◆ What to work on
Please print only the top portion of the entries below, ending with the line that contains "(snd (guarded_env mk", exactly as written.

━━━━━━

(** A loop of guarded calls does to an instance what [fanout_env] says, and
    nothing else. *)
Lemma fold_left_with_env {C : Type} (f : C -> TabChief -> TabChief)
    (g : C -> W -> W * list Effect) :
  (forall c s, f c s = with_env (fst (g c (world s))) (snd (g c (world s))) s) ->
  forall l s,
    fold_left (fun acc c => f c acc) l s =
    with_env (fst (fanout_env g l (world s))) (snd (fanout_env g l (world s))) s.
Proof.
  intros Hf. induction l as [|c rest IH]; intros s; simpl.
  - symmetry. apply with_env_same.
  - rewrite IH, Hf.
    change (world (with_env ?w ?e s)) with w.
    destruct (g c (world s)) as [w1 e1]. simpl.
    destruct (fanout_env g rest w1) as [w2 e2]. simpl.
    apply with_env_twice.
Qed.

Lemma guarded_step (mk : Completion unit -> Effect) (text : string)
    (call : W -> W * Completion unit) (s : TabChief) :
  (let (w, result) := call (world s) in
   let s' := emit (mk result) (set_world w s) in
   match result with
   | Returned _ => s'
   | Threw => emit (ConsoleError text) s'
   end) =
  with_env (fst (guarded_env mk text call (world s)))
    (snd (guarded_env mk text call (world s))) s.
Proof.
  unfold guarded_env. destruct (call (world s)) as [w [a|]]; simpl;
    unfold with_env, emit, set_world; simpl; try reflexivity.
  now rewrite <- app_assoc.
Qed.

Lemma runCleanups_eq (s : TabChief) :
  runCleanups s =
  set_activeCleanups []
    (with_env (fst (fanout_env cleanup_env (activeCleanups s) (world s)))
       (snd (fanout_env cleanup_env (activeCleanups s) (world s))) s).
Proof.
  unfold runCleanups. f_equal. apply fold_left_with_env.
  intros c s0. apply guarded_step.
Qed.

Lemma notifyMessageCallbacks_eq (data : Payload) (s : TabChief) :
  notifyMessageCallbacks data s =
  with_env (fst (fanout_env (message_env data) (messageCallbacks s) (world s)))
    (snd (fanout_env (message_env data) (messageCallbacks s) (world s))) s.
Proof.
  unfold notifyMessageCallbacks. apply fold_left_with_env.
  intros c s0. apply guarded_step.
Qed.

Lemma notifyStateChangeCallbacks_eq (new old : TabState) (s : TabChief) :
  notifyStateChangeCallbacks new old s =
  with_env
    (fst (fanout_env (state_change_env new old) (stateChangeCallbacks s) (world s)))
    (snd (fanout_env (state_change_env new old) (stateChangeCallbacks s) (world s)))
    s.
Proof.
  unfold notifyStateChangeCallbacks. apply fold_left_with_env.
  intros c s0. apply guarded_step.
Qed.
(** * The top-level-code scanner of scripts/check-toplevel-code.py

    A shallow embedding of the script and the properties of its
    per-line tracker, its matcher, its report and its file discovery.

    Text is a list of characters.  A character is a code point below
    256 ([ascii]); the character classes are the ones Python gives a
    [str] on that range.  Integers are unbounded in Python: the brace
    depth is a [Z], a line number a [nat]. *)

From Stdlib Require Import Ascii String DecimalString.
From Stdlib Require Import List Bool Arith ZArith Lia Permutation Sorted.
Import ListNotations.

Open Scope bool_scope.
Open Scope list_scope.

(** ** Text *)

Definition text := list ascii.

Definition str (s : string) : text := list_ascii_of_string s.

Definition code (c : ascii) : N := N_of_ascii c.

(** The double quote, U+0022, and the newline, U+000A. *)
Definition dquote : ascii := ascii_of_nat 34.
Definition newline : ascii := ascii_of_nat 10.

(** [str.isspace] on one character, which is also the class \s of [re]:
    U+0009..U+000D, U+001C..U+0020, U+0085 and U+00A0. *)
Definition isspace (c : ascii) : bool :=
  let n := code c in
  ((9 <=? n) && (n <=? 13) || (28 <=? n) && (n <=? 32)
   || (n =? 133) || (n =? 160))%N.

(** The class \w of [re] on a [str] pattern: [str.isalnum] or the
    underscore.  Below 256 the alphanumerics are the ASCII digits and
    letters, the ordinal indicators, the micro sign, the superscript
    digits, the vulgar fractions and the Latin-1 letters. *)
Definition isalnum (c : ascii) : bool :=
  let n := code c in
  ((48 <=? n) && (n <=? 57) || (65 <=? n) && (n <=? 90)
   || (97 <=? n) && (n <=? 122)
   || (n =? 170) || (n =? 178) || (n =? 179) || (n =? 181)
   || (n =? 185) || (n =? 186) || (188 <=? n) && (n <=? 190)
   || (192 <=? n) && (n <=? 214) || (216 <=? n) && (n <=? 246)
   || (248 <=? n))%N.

━━━━━━

◆ Result
(** A loop of guarded calls does to an instance what [fanout_env] says, and
    nothing else. *)
Lemma fold_left_with_env {C : Type} (f : C -> TabChief -> TabChief)
    (g : C -> W -> W * list Effect) :
  (forall c s, f c s = with_env (fst (g c (world s))) (snd (g c (world s))) s) ->
  forall l s,
    fold_left (fun acc c => f c acc) l s =
    with_env (fst (fanout_env g l (world s))) (snd (fanout_env g l (world s))) s.
Proof.
  intros Hf. induction l as [|c rest IH]; intros s; simpl.
  - symmetry. apply with_env_same.
  - rewrite IH, Hf.
    change (world (with_env ?w ?e s)) with w.
    destruct (g c (world s)) as [w1 e1]. simpl.
    destruct (fanout_env g rest w1) as [w2 e2]. simpl.
    apply with_env_twice.
Qed.

Lemma guarded_step (mk : Completion unit -> Effect) (text : string)
    (call : W -> W * Completion unit) (s : TabChief) :
  (let (w, result) := call (world s) in
   let s' := emit (mk result) (set_world w s) in
   match result with
   | Returned _ => s'
   | Threw => emit (ConsoleError text) s'
   end) =
  with_env (fst (guarded_env mk text call (world s)))
    (snd (guarded_env mk text call (world s))) s.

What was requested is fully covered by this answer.